- _Exercise directions_: Copy every line of the records below where the word "deref" occurs.

Records from a collection

(* ===== verification/BtreeOps.v ===== *)
(** * btree/node.go, btree/node.handlenilchild.go and btree/btree.go: the operations

    One definition per method, in the order of the sources.  Loops that walk the
    tree take a number of rounds [fuel]; running out of it is reported as [Panic],
    and the theorems show that the height of the tree is enough. *)

From S2P Require Import Prelude Handle BtreeModel.

Section ops.
Context {T K V : Type} `{!Tracker T K V}.
(** The comparer of the tree and the zero key. *)
Context (cmp : K → K → Z) (zeroK : K).
Local Abbreviation Btree := (Btree T K V).
Local Abbreviation Node := (Node K V).
Local Abbreviation Item := (Item K V).
Local Abbreviation B := (M Btree (btree_error tracker_error)).

Definition zero_item : Item := mkItem NilUUID zeroK None 0 false false.

Definition getSlotLength (b : Btree) : Z :=
  let n := si_SlotLength (b_StoreInfo b) in
  if decide (n < 2)%Z then 2 else if decide (MaxSlotLength < n)%Z then MaxSlotLength else n.

(** ** Pointers and the repository *)

Definition deref (p : UUID) : B Node := n ← gets (λ b, b_heap b !! p); or_panic n.
Definition write (p : UUID) (n : Node) : B () := modify (upd_heap (insert p n)).
Definition slot (n : Node) (i : Z) : B Item := or_panic (zlookup (n_Slots n) i).
(** [node.Slots[i] = item] and [node.ChildrenIDs[i] = id]. *)
Definition set_slot (p : UUID) (i : Z) (x : Item) : B () :=
  n ← deref p; sl ← or_panic (zinsert (n_Slots n) i x); write p (set_Slots n sl).
Definition children (n : Node) : list UUID := default [] (n_ChildrenIDs n).
Definition set_child (p : UUID) (i : Z) (id : UUID) : B () :=
  n ← deref p; cs ← or_panic (zinsert (children n) i id);
  write p (set_ChildrenIDs n (Some cs)).

(** [newNode(slotLength)] and [newID(parentID)]. *)
Definition new_node (parent : UUID) : B UUID :=
  id ← gets b_fresh;
  modify (upd_fresh N.succ);;
  sl ← gets getSlotLength;
  write id (mkNode id parent (replicate (Z.to_nat sl) zero_item) 0 0 None (-1));;
  mret id.

Definition saveNode (p : UUID) : B () := modify (upd_repo (union {[p]})).
Definition removeNode (p : UUID) : B () := modify (upd_repo (λ r, r ∖ {[p]})).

- _Exercise solution_:
Definition deref (p : UUID) : B Node := n ← gets (λ b, b_heap b !! p); or_panic n.
  n ← deref p; sl ← or_panic (zinsert (n_Slots n) i x); write p (set_Slots n sl).
  n ← deref p; cs ← or_panic (zinsert (children n) i id);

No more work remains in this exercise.